3.1 Decreased hard-seededness of isi2

Seeds preserved at 4°C for one, six, and twenty-four months after harvest were submerged in water. In wild-type V. stipulacea, water uptake at one month after watering was 1% in 1-month-old seeds, 11% in 6-month-old seeds, and 28% in 2-year-old seeds. These results indicate that water uptake was low in young seeds but higher in older wild-type seeds (Figure 1A, Supplementary Table 1). In contrast, water uptake in isi2 mutant seeds was consistently higher at 96–98% a month after submersion regardless of the storage period but tended to be higher for older seeds until 3 days of submersion (Figure 1A, Supplementary Table 1).

FIGURE 1

Figure 1 Characterization of the isi2 mutant. Seed water uptake over time as a function of storage period (A). White shapes indicate the wild-type and gray shapes indicate the isi2 mutant. Squares, one-month-old seeds; circles, six-month-old seeds; triangles, two-year-old seeds. N=7. 3D-rendered images facing the hilum (B, C) and longitudinal sections of centers (D, E) from computed tomography (CT) scans of wild-type (B, D) and the isi2 mutant (C, E) seeds six hours after submergence in a contrasting agent. White areas indicate the presence of the agent. The white arrowheads indicate the lens. 50X images facing the hilum with a 500 μm scale bar (F, G), and 500X images of the dotted square photographs F and G with a 50 μm scale bar (H, I) from scanning electron microscopy (SEM) of the surfaces of the wild-type (F, H) and isi2 mutant (G, I) seeds. White arrowheads indicate the lens groove. Cross sections of coats observed under an optical microscope of wild-type (J) and the isi2 mutant (K) seeds.

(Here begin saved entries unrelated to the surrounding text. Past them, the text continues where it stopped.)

(** X23.  [bufferToBigInt] reads a buffer as an unsigned big-endian
    integer; on the empty buffer it throws, the string ['0x'] not being a
    number. *)
Theorem bufferToBigInt_be_value (buf : bytes) :
  Forall is_byte buf ->
  bufferToBigInt [] = None
  /\ (buf <> [] -> bufferToBigInt buf = Some (be_value buf)).
Proof.
  intros Hb. split; [reflexivity|]. intros Hne.
  unfold bufferToBigInt. rewrite hex_literal_encode by exact Hb.
  destruct buf; [contradiction|reflexivity].
Qed.

Lemma bufferToBigInt_be_value_witness :
  bufferToBigInt [] = None
  /\ ([1; 0] <> [] -> bufferToBigInt [1; 0] = Some (be_value [1; 0])).
Proof.
  apply (bufferToBigInt_be_value [1; 0]).
  repeat constructor; unfold is_byte; lia.
Defined.

(** X24.  The byte string that the encoder writes for the magnitude of a
    big integer is read back by [bufferToBigInt] as that magnitude. *)
Theorem bufferToBigInt_hex_bytes (n : Z) :
  0 <= n -> bufferToBigInt (hex_bytes n) = Some n.
Proof.
  intros Hn. rewrite hex_bytes_unsigned_be_bytes by exact Hn.
  unfold bufferToBigInt, unsigned_be_bytes.
  rewrite hex_literal_encode by apply be_bytes_in_range.
  unfold byte_length. cbn [be_bytes].
  fold (be_bytes (Z.to_nat (Z.log2 n / 8)) n).
  change (Some (be_value (be_bytes (byte_length n) n)) = Some n).
  f_equal. apply be_value_be_bytes_small.
  split; [exact Hn | apply byte_length_bounds; exact Hn].
Qed.

Lemma bufferToBigInt_hex_bytes_witness :
  bufferToBigInt (hex_bytes 18446744073709551616) = Some 18446744073709551616.
Proof. apply (bufferToBigInt_hex_bytes 18446744073709551616). lia. Defined.

Lemma pairs_encode (buf : bytes) :
  Forall is_byte buf ->
  map (fun p => HexBrowser.to_uint8 (HexBrowser.parseInt16 p))
      (HexBrowser.pairs (HexBrowser.encode buf)) = buf
  /\ (buf <> [] -> HexBrowser.pairs (HexBrowser.encode buf) <> []).
Proof.
  induction 1 as [|b buf Hb _ [IH _]]; [split; [reflexivity|contradiction]|].
  rewrite encode_cons.
  destruct (encode_byte b Hb) as (h & l & -> & _ & _ & Hh & Hl & Hv).
  cbn [app HexBrowser.pairs]. rewrite Hh, Hl.
  split; [|discriminate].
  cbn [map]. now rewrite Hv, IH.
Qed.

(** X25.  [decode] inverts [encode] on every buffer but the empty one,
    on whose encoding, the empty string, it throws. *)
Theorem hex_decode_encode (buf : bytes) :
  Forall is_byte buf ->
  HexBrowser.decode (HexBrowser.encode buf)
  = match buf with
    | [] => None
    | _ => Some buf
    end.
Proof.
  intros Hb. destruct (pairs_encode buf Hb) as [Hmap Hne].
  unfold HexBrowser.decode.
  destruct buf as [|b buf]; [reflexivity|].
  destruct (HexBrowser.pairs (HexBrowser.encode (b :: buf))) as [|p ps];
    [exfalso; now apply Hne|].
  now rewrite Hmap.
Qed.

Lemma hex_decode_encode_witness :
  HexBrowser.decode (HexBrowser.encode [0; 10; 255]) = Some [0; 10; 255].
Proof.
  apply (hex_decode_encode [0; 10; 255]).
  repeat constructor; unfold is_byte; lia.
Defined.

(** ** [BufferStream] *)

Lemma BufferStream_read_some (count : option Z) (s s' : BufferStream.t)
      (view : bytes) :
  BufferStream.wf s ->
  BufferStream.read count s = inl (Some view, s') ->
  let c := Z.min (BufferStream.requested count s) (BufferStream.length s) in
  0 < c
  /\ view = take (Z.to_nat c)
                 (drop (Z.to_nat (BufferStream.index s)) (BufferStream.bytes s))
  /\ s' = BufferStream.mk (BufferStream.bytes s) (BufferStream.index s + c)
  /\ Z.of_nat (length view) = c.
Proof.
  intros Hwf H c. unfold BufferStream.read in H. fold c in H.
  destruct (Z.eqb_spec c 0); [discriminate|].
  destruct (Z.ltb_spec c 0); [discriminate|].
  inversion H; subst view s'. clear H.
  repeat split; [lia|].
  rewrite length_take, length_drop.
  unfold BufferStream.wf in Hwf. unfold BufferStream.length in c.
  assert (c <= Z.of_nat (length (BufferStream.bytes s)) - BufferStream.index s)
    by (unfold c; lia).
  lia.
Qed.

(** X26.  What [read] returns can be given back: after a [read] that
    returned a view, [unshift] of that view puts the stream back where it
    was.  The view holds the next bytes, as many as were asked for or as
    are left, and the index stays a position in the bytes. *)
Theorem BufferStream_read_unshift (count : option Z) (s s' : BufferStream.t)
        (view : bytes) :
  BufferStream.wf s ->
  BufferStream.read count s = inl (Some view, s') ->
  BufferStream.unshift view s' = inl s
  /\ BufferStream.wf s'
  /\ Z.of_nat (length view)
     = Z.min (BufferStream.requested count s) (BufferStream.length s)
  /\ view = take (length view)
                 (drop (Z.to_nat (BufferStream.index s)) (BufferStream.bytes s)).
Proof.
  intros Hwf H.
  destruct (BufferStream_read_some count s s' view Hwf H)
    as (Hc & Hview & Hs' & Hlen).
  set (c := Z.min (BufferStream.requested count s)
                  (BufferStream.length s)) in *.
  assert (Hle : c <= BufferStream.length s) by (unfold c; lia).
  unfold BufferStream.length in Hle. unfold BufferStream.wf in *.
  split; [|split; [|split]].
  - unfold BufferStream.unshift. rewrite Hlen. subst s'.
    cbn [BufferStream.index BufferStream.bytes].
    destruct (Z.ltb_spec (BufferStream.index s + c) c); [lia|].
    replace (BufferStream.index s + c - c) with (BufferStream.index s) by lia.
    now destruct s.
  - subst s'. cbn [BufferStream.index BufferStream.bytes]. lia.
  - exact Hlen.
  - replace (length view) with (Z.to_nat c) by lia. exact Hview.
Qed.

Lemma BufferStream_read_unshift_witness :
  BufferStream.unshift [2; 3] (BufferStream.mk [1; 2; 3; 4] 3)
  = inl (BufferStream.mk [1; 2; 3; 4] 1).
Proof.
  refine (proj1 (BufferStream_read_unshift (Some 2)
                   (BufferStream.mk [1; 2; 3; 4] 1)
                   (BufferStream.mk [1; 2; 3; 4] 3) [2; 3] _ _));
    [unfold BufferStream.wf; cbn; lia | reflexivity].
Defined.

(** X27.  Two [read]s in a row return what one [read] of the two counts
    together returns, cut in two. *)
Theorem BufferStream_read_read (a b : Z) (s s1 s2 : BufferStream.t)
        (v1 v2 : bytes) :
  BufferStream.wf s ->
  BufferStream.read (Some a) s = inl (Some v1, s1) ->
  BufferStream.read (Some b) s1 = inl (Some v2, s2) ->
  BufferStream.read (Some (a + b)) s = inl (Some (v1 ++ v2), s2).
Proof.
  intros Hwf H1 H2.
  destruct (BufferStream_read_some (Some a) s s1 v1 Hwf H1)
    as (Hc1 & Hv1 & Hs1 & Hl1).
  assert (Hwf1 : BufferStream.wf s1).
  { subst s1. unfold BufferStream.wf in *.
    cbn [BufferStream.index BufferStream.bytes BufferStream.requested] in *.
    unfold BufferStream.length in *. lia. }
  destruct (BufferStream_read_some (Some b) s1 s2 v2 Hwf1 H2)
    as (Hc2 & Hv2 & Hs2 & Hl2).
  cbn [BufferStream.requested] in *.
  set (c1 := Z.min a (BufferStream.length s)) in *.
  set (c2 := Z.min b (BufferStream.length s1)) in *.
  assert (HL1 : BufferStream.length s1 = BufferStream.length s - c1).
  { subst s1. unfold BufferStream.length.
    cbn [BufferStream.index BufferStream.bytes]. lia. }
  assert (Hsum : Z.min (a + b) (BufferStream.length s) = c1 + c2).
  { clear Hl2 Hv2 Hs2 H2. subst c2. rewrite HL1 in *. lia. }
  unfold BufferStream.read. cbn [BufferStream.requested]. rewrite Hsum.
  destruct (Z.eqb_spec (c1 + c2) 0); [lia|].
  destruct (Z.ltb_spec (c1 + c2) 0); [lia|].
  unfold BufferStream.wf in Hwf.
  f_equal. f_equal.
  - f_equal. rewrite Hv1, Hv2. subst s1.
    cbn [BufferStream.index BufferStream.bytes].
    replace (Z.to_nat (BufferStream.index s + c1))
      with (Z.to_nat (BufferStream.index s) + Z.to_nat c1)%nat by lia.
    rewrite <- drop_drop, take_take_drop. f_equal. lia.
  - subst s2 s1. cbn [BufferStream.index BufferStream.bytes]. f_equal. lia.
Qed.

Lemma BufferStream_read_read_witness :
  BufferStream.read (Some (1 + 5)) (BufferStream.new [1; 2; 3; 4])
  = inl (Some ([1] ++ [2; 3; 4]), BufferStream.mk [1; 2; 3; 4] 4).
Proof.
  apply (BufferStream_read_read 1 5 (BufferStream.new [1; 2; 3; 4])
           (BufferStream.mk [1; 2; 3; 4] 1));
    [unfold BufferStream.wf; cbn; lia | reflexivity | reflexivity].
Defined.

(** ** Typed arrays *)

(** X28.  For every tag of [TYPED_ARRAY_TAGS], the element size that
    [_toTypedArray] computes from the bits of the tag is the element size
    of the class that the table gives for the tag. *)
Theorem typed_array_tag_size (tag : Z) (c : TypedArray.typed_class) :
  TypedArray.TYPED_ARRAY_TAGS tag = Some c ->
  TypedArray.sz tag = TypedArray.BYTES_PER_ELEMENT c.
Proof.
  unfold TypedArray.TYPED_ARRAY_TAGS.
  repeat match goal with
         | |- context [tag =? ?k] =>
             destruct (Z.eqb_spec tag k);
             [subst tag; intros H; inversion H; reflexivity|]
         end.
  discriminate.
Qed.

Lemma typed_array_tag_size_witness :
  TypedArray.sz 86 = TypedArray.BYTES_PER_ELEMENT TypedArray.Float64Array.
Proof. apply (typed_array_tag_size 86). reflexivity. Defined.

Lemma length_rev_chunks (n size : nat) (l : bytes) :
  length l = (n * size)%nat ->
  length (TypedArray.rev_chunks n size l) = length l.
Proof.
  revert l. induction n as [|n IH]; intros l Hl; [reflexivity|].
  cbn [TypedArray.rev_chunks].
  rewrite length_app, length_rev, length_take, IH
    by (rewrite length_drop; lia).
  rewrite length_drop. lia.
Qed.

Lemma rev_chunks_involutive (n size : nat) (l : bytes) :
  length l = (n * size)%nat ->
  TypedArray.rev_chunks n size (TypedArray.rev_chunks n size l) = l.
Proof.
  revert l. induction n as [|n IH]; intros l Hl; [reflexivity|].
  cbn [TypedArray.rev_chunks].
  assert (Hr : length (rev (take size l)) = size)
    by (rewrite length_rev, length_take; lia).
  rewrite take_app_length' by (symmetry; exact Hr).
  rewrite drop_app_length' by (symmetry; exact Hr).
  rewrite rev_involutive, IH by (rewrite length_drop; lia).
  apply take_drop.
Qed.

Lemma swap_loop_chunks (n size : nat) :
  forall pre mid post : bytes,
    length mid = (n * size)%nat ->
    TypedArray.swap_loop n (pre ++ mid ++ post) size (length pre)
    = inl (pre ++ TypedArray.rev_chunks n size mid ++ post).
Proof.
  induction n as [|n IH]; intros pre mid post Hl; [reflexivity|].
  cbn [TypedArray.swap_loop TypedArray.rev_chunks].
  assert (Hle : (length pre + size <= length (pre ++ mid ++ post))%nat)
    by (rewrite !length_app; lia).
  destruct (Nat.leb_spec (length pre + size) (length (pre ++ mid ++ post)));
    [|lia].
  assert (Hsw : TypedArray.swap_at (pre ++ mid ++ post) size (length pre)
                = (pre ++ rev (take size mid)) ++ drop size mid ++ post).
  { unfold TypedArray.swap_at.
    rewrite take_app_length, drop_app_length.
    rewrite <- drop_drop, drop_app_length.
    rewrite take_app_le by lia. rewrite drop_app_le by lia.
    now rewrite <- !app_assoc. }
  rewrite Hsw.
  replace (length pre + size)%nat with (length (pre ++ rev (take size mid)))
    by (rewrite length_app, length_rev, length_take; lia).
  rewrite IH by (rewrite length_drop; lia).
  now rewrite <- !app_assoc.
Qed.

In addition, CT scanning identified water entry at the lens in the isi2 mutant (Figure 1B, C). Longitudinal sections showed entry into the cotyledon through the lens (Figure 1D, E). SEM revealed that the seed coat microstructure of isi2 was different from that of the wild-type. The mutant had decreased honeycomb-like epicuticular wax deposition in the lens groove compared to the wild-type; however, no differences were observed in the entire seed coat (Figure 1F-I, Supplementary Figure 1). Similarly, optical microscopy revealed no reproducible differences in seed coat cross sections between the mutant and the wild-type (Figure 1J, K). Three biological replicates are shown in the Supplementary Figure 2.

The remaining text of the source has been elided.